-------- INPUT DATA --------

(* ===== verification/Compact.v ===== *)
(** Per-bucket compaction and its crash recovery: the in-place rewrite of a
    bucket image, its commit through the sealed scratch sector, and the mount-time
    restore. *)

From S2P Require Import Prelude Layout Store SlotIndexIface Image Core.

Section defs.
Context (cfg : config) (g : geom) `{Crc}.

(** The loop of [build_compacted_image()]: [buf] is rewritten in place. *)
Fixpoint compact_loop (fuel : nat) (buf : bytes) (new_cursor cursor : Z) : bytes * Z * Z :=
  match fuel with
  | O => (buf, new_cursor, cursor)
  | S fuel =>
      match slot_walk_at cfg g buf cursor with
      | None => (buf, new_cursor, cursor)
      | Some (sv, intact) =>
          if intact && negb (flag_set (sv_flags sv) BLOB_DB_SLOT_F_TOMBSTONE) &&
             negb (slot_superseded cfg g buf cursor sv)
          then
            let buf := if new_cursor =? cursor then buf
                       else splice new_cursor (slice cursor (sv_total_size sv) buf) buf in
            compact_loop fuel buf (new_cursor + sv_total_size sv) (cursor + sv_total_size sv)
          else compact_loop fuel buf new_cursor (cursor + sv_total_size sv)
      end
  end.

(** The rewritten buffer, the image length, and where the walk stopped. *)
Definition build_compacted_image (buf : bytes) (bid : Z) : bytes * Z * Z :=
  let old_gen := bh_gen (dec_bucket_hdr buf) in
  let '(buf, new_cursor, cursor) :=
    compact_loop (walk_fuel g) buf BLOB_DB_BUCKET_DATA_OFF BLOB_DB_BUCKET_DATA_OFF in
  let b0 := mk_bucket_hdr BUCKET_MAGIC bid 0 (u32 (old_gen + 1)) 0 in
  let bhdr := mk_bucket_hdr BUCKET_MAGIC bid 0 (u32 (old_gen + 1)) (hdr_crc32 (enc_bucket_hdr b0)) in
  (splice 0 (enc_bucket_hdr bhdr) buf, new_cursor, cursor).

Definition compaction_may_drop_tail (old_buf : bytes) (stop : Z) : res unit :=
  if slot_foreign_at cfg g old_buf stop then Err ENOTSUP
  else
    let span := slot_size_for g (MAX_PAYLOAD_LEN cfg) in
    if forallb (fun b => b =? 255) (zd (stop + span) old_buf) then Ok tt else Err EIO.

Definition scratch_seal_len : Z :=
  let a := if write_align g =? 0 then 1 else write_align g in round_up 16 a.

Definition scratch_seal_off : Z := peb_size g - scratch_seal_len.

(** The seal [scratch_seal_write()] stages for an image. *)
Definition seal_bytes (image : bytes) : bytes :=
  let s0 := mk_scratch_seal SCRATCH_MAGIC (u32 (len image)) (crc32_ieee image) 0 in
  let seal := mk_scratch_seal SCRATCH_MAGIC (u32 (len image)) (crc32_ieee image) (hdr_crc32 (enc_scratch_seal s0)) in
  enc_scratch_seal seal ++ erased (scratch_seal_len - 16).

Definition scratch_seal_valid (image : bytes) : option Z :=
  let sb := slice scratch_seal_off 16 image in
  let seal := dec_scratch_seal sb in
  if negb (bool_decide (ss_magic seal = SCRATCH_MAGIC)) then None
  else if negb (ss_seal_crc32 seal =? hdr_crc32 sb) then None
  else if (ss_image_len seal <? BLOB_DB_BUCKET_DATA_OFF) || (ss_image_len seal >? scratch_seal_off) then None
  else if negb (ss_image_crc32 seal =? crc32_ieee (zt (ss_image_len seal) image)) then None
  else Some (ss_image_len seal).

Context {S I : Type} `{!Store S} `{!SlotIndex I}.
Notation db := (db S I).

Definition scratch_seal_write (scratch_off : Z) (image : bytes) : M db unit :=
  io (blob_db_store_write (scratch_off + scratch_seal_off) (seal_bytes image)).

(** [COMPACT_OR_WEDGE]. *)
Definition or_wedge (m : M db unit) : M db unit :=
  let* rc := mtry m in
  match rc with
  | Ok _ => mret tt
  | Err e => st_mod (set_wedged true);;; mfail e
  end.

Definition compact_commit (bid : Z) (new_buf : bytes) (new_len : Z) : M db unit :=
  let scratch_off := peb_offset g BLOB_DB_SCRATCH_SECTOR in
  let bucket_off := bucket_offset g bid in
  let image := zt new_len new_buf in
  if new_len >? scratch_seal_off then mfail ENOSPC
  else if blob_db_store_replace_is_atomic (S := S) then io (blob_db_store_replace bucket_off image)
  else
    io (blob_db_store_erase scratch_off (peb_size g));;;
    io (blob_db_store_write scratch_off image);;;
    scratch_seal_write scratch_off image;;;
    or_wedge (io (blob_db_store_erase bucket_off (peb_size g)));;;
    or_wedge (io (blob_db_store_write bucket_off image));;;
    or_wedge (io (blob_db_store_erase scratch_off (peb_size g))).

(** Re-indexing the image in RAM after a compaction: the index it leaves and
    the offset the loop stopped at. *)
Fixpoint reindex (fuel : nat) (buf : bytes) (bid new_len off : Z) (x : I) : I * Z :=
  match fuel with
  | O => (x, off)
  | Datatypes.S fuel =>
      if off <? new_len then
        match slot_view_at cfg g buf off with
        | Some sv =>
            reindex fuel buf bid new_len (off + sv_total_size sv)
              (blob_db_sidx_note bid (sv_id sv) off (sv_total_size sv)
                 (flag_set (sv_flags sv) BLOB_DB_SLOT_F_TOMBSTONE) x)
        | None => (x, off)
        end
      else (x, off)
  end.

Definition compact_bucket (bid : Z) : M db unit :=
  let* buf := read_bucket g bid in
  if negb (bucket_hdr_valid buf bid) then mfail EINVAL
  else
    let '(buf, new_len, stop) := build_compacted_image buf bid in
    mlift (compaction_may_drop_tail buf stop);;;
    let* rc := mtry (compact_commit bid buf new_len) in
    match rc with
    | Err e => ix (blob_db_sidx_forget bid);;; mfail e
    | Ok _ =>
        ix (blob_db_sidx_begin bid BLOB_DB_BUCKET_DATA_OFF);;;
        let* off := ix_get (fun x => snd (reindex (walk_fuel g) buf bid new_len BLOB_DB_BUCKET_DATA_OFF x)) in
        ix (fun x => fst (reindex (walk_fuel g) buf bid new_len BLOB_DB_BUCKET_DATA_OFF x));;;
        if off =? new_len then mret tt else ix (blob_db_sidx_forget bid)
    end.

(** [scratch_sealed_bucket()] returns -1 for "no complete image", which is the
    value of -EPERM: the model keeps the two indistinguishable, as the code
    does. On success it gives the bucket, the buffer and the image length. *)
Definition scratch_sealed_bucket : M db (Z * bytes * Z) :=
  let scratch_off := peb_offset g BLOB_DB_SCRATCH_SECTOR in
  let* sb := io (blob_db_store_read (scratch_off + scratch_seal_off) 16) in
  let seal := dec_scratch_seal sb in
  if negb (bool_decide (ss_magic seal = SCRATCH_MAGIC)) || negb (ss_seal_crc32 seal =? hdr_crc32 sb)
  then mfail EPERM
  else
    let* buf := io (blob_db_store_read scratch_off (peb_size g)) in
    match scratch_seal_valid buf with
    | None => mfail EPERM
    | Some image_len =>
        let bid := bh_bucket_id (dec_bucket_hdr buf) in
        if (bid >=? n_buckets g) || negb (bucket_hdr_valid buf bid) then mfail EPERM
        else mret (bid, buf, image_len)
    end.

Definition recover_compaction : M db unit :=
  let scratch_off := peb_offset g BLOB_DB_SCRATCH_SECTOR in
  let* rc := mtry scratch_sealed_bucket in
  match rc with
  | Err EPERM => mret tt
  | Err e => mfail e
  | Ok (bid, buf, image_len) =>
      io (blob_db_store_erase (bucket_offset g bid) (peb_size g));;;
      io (blob_db_store_write (bucket_offset g bid) (zt image_len buf));;;
      io (blob_db_store_erase scratch_off (peb_size g))
  end.
End defs.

--------

In this exercise, reproduce the material word for word, in full.

SOLUTION TO THIS TASK:
(* ===== verification/Compact.v ===== *)
(** Per-bucket compaction and its crash recovery: the in-place rewrite of a
    bucket image, its commit through the sealed scratch sector, and the mount-time
    restore. *)

From S2P Require Import Prelude Layout Store SlotIndexIface Image Core.

Section defs.
Context (cfg : config) (g : geom) `{Crc}.

(** The loop of [build_compacted_image()]: [buf] is rewritten in place. *)
Fixpoint compact_loop (fuel : nat) (buf : bytes) (new_cursor cursor : Z) : bytes * Z * Z :=
  match fuel with
  | O => (buf, new_cursor, cursor)
  | S fuel =>
      match slot_walk_at cfg g buf cursor with
      | None => (buf, new_cursor, cursor)
      | Some (sv, intact) =>
          if intact && negb (flag_set (sv_flags sv) BLOB_DB_SLOT_F_TOMBSTONE) &&
             negb (slot_superseded cfg g buf cursor sv)
          then
            let buf := if new_cursor =? cursor then buf
                       else splice new_cursor (slice cursor (sv_total_size sv) buf) buf in
            compact_loop fuel buf (new_cursor + sv_total_size sv) (cursor + sv_total_size sv)
          else compact_loop fuel buf new_cursor (cursor + sv_total_size sv)
      end
  end.

(** The rewritten buffer, the image length, and where the walk stopped. *)
Definition build_compacted_image (buf : bytes) (bid : Z) : bytes * Z * Z :=
  let old_gen := bh_gen (dec_bucket_hdr buf) in
  let '(buf, new_cursor, cursor) :=
    compact_loop (walk_fuel g) buf BLOB_DB_BUCKET_DATA_OFF BLOB_DB_BUCKET_DATA_OFF in
  let b0 := mk_bucket_hdr BUCKET_MAGIC bid 0 (u32 (old_gen + 1)) 0 in
  let bhdr := mk_bucket_hdr BUCKET_MAGIC bid 0 (u32 (old_gen + 1)) (hdr_crc32 (enc_bucket_hdr b0)) in
  (splice 0 (enc_bucket_hdr bhdr) buf, new_cursor, cursor).

Definition compaction_may_drop_tail (old_buf : bytes) (stop : Z) : res unit :=
  if slot_foreign_at cfg g old_buf stop then Err ENOTSUP
  else
    let span := slot_size_for g (MAX_PAYLOAD_LEN cfg) in
    if forallb (fun b => b =? 255) (zd (stop + span) old_buf) then Ok tt else Err EIO.

Definition scratch_seal_len : Z :=
  let a := if write_align g =? 0 then 1 else write_align g in round_up 16 a.

Definition scratch_seal_off : Z := peb_size g - scratch_seal_len.

(** The seal [scratch_seal_write()] stages for an image. *)
Definition seal_bytes (image : bytes) : bytes :=
  let s0 := mk_scratch_seal SCRATCH_MAGIC (u32 (len image)) (crc32_ieee image) 0 in
  let seal := mk_scratch_seal SCRATCH_MAGIC (u32 (len image)) (crc32_ieee image) (hdr_crc32 (enc_scratch_seal s0)) in
  enc_scratch_seal seal ++ erased (scratch_seal_len - 16).

Definition scratch_seal_valid (image : bytes) : option Z :=
  let sb := slice scratch_seal_off 16 image in
  let seal := dec_scratch_seal sb in
  if negb (bool_decide (ss_magic seal = SCRATCH_MAGIC)) then None
  else if negb (ss_seal_crc32 seal =? hdr_crc32 sb) then None
  else if (ss_image_len seal <? BLOB_DB_BUCKET_DATA_OFF) || (ss_image_len seal >? scratch_seal_off) then None
  else if negb (ss_image_crc32 seal =? crc32_ieee (zt (ss_image_len seal) image)) then None
  else Some (ss_image_len seal).

Context {S I : Type} `{!Store S} `{!SlotIndex I}.
Notation db := (db S I).

Definition scratch_seal_write (scratch_off : Z) (image : bytes) : M db unit :=
  io (blob_db_store_write (scratch_off + scratch_seal_off) (seal_bytes image)).

(** [COMPACT_OR_WEDGE]. *)
Definition or_wedge (m : M db unit) : M db unit :=
  let* rc := mtry m in
  match rc with
  | Ok _ => mret tt
  | Err e => st_mod (set_wedged true);;; mfail e
  end.

Definition compact_commit (bid : Z) (new_buf : bytes) (new_len : Z) : M db unit :=
  let scratch_off := peb_offset g BLOB_DB_SCRATCH_SECTOR in
  let bucket_off := bucket_offset g bid in
  let image := zt new_len new_buf in
  if new_len >? scratch_seal_off then mfail ENOSPC
  else if blob_db_store_replace_is_atomic (S := S) then io (blob_db_store_replace bucket_off image)
  else
    io (blob_db_store_erase scratch_off (peb_size g));;;
    io (blob_db_store_write scratch_off image);;;
    scratch_seal_write scratch_off image;;;
    or_wedge (io (blob_db_store_erase bucket_off (peb_size g)));;;
    or_wedge (io (blob_db_store_write bucket_off image));;;
    or_wedge (io (blob_db_store_erase scratch_off (peb_size g))).

(** Re-indexing the image in RAM after a compaction: the index it leaves and
    the offset the loop stopped at. *)
Fixpoint reindex (fuel : nat) (buf : bytes) (bid new_len off : Z) (x : I) : I * Z :=
  match fuel with
  | O => (x, off)
  | Datatypes.S fuel =>
      if off <? new_len then
        match slot_view_at cfg g buf off with
        | Some sv =>
            reindex fuel buf bid new_len (off + sv_total_size sv)
              (blob_db_sidx_note bid (sv_id sv) off (sv_total_size sv)
                 (flag_set (sv_flags sv) BLOB_DB_SLOT_F_TOMBSTONE) x)
        | None => (x, off)
        end
      else (x, off)
  end.

Definition compact_bucket (bid : Z) : M db unit :=
  let* buf := read_bucket g bid in
  if negb (bucket_hdr_valid buf bid) then mfail EINVAL
  else
    let '(buf, new_len, stop) := build_compacted_image buf bid in
    mlift (compaction_may_drop_tail buf stop);;;
    let* rc := mtry (compact_commit bid buf new_len) in
    match rc with
    | Err e => ix (blob_db_sidx_forget bid);;; mfail e
    | Ok _ =>
        ix (blob_db_sidx_begin bid BLOB_DB_BUCKET_DATA_OFF);;;
        let* off := ix_get (fun x => snd (reindex (walk_fuel g) buf bid new_len BLOB_DB_BUCKET_DATA_OFF x)) in
        ix (fun x => fst (reindex (walk_fuel g) buf bid new_len BLOB_DB_BUCKET_DATA_OFF x));;;
        if off =? new_len then mret tt else ix (blob_db_sidx_forget bid)
    end.

(** [scratch_sealed_bucket()] returns -1 for "no complete image", which is the
    value of -EPERM: the model keeps the two indistinguishable, as the code
    does. On success it gives the bucket, the buffer and the image length. *)
Definition scratch_sealed_bucket : M db (Z * bytes * Z) :=
  let scratch_off := peb_offset g BLOB_DB_SCRATCH_SECTOR in
  let* sb := io (blob_db_store_read (scratch_off + scratch_seal_off) 16) in
  let seal := dec_scratch_seal sb in
  if negb (bool_decide (ss_magic seal = SCRATCH_MAGIC)) || negb (ss_seal_crc32 seal =? hdr_crc32 sb)
  then mfail EPERM
  else
    let* buf := io (blob_db_store_read scratch_off (peb_size g)) in
    match scratch_seal_valid buf with
    | None => mfail EPERM
    | Some image_len =>
        let bid := bh_bucket_id (dec_bucket_hdr buf) in
        if (bid >=? n_buckets g) || negb (bucket_hdr_valid buf bid) then mfail EPERM
        else mret (bid, buf, image_len)
    end.

Definition recover_compaction : M db unit :=
  let scratch_off := peb_offset g BLOB_DB_SCRATCH_SECTOR in
  let* rc := mtry scratch_sealed_bucket in
  match rc with
  | Err EPERM => mret tt
  | Err e => mfail e
  | Ok (bid, buf, image_len) =>
      io (blob_db_store_erase (bucket_offset g bid) (peb_size g));;;
      io (blob_db_store_write (bucket_offset g bid) (zt image_len buf));;;
      io (blob_db_store_erase scratch_off (peb_size g))
  end.
End defs.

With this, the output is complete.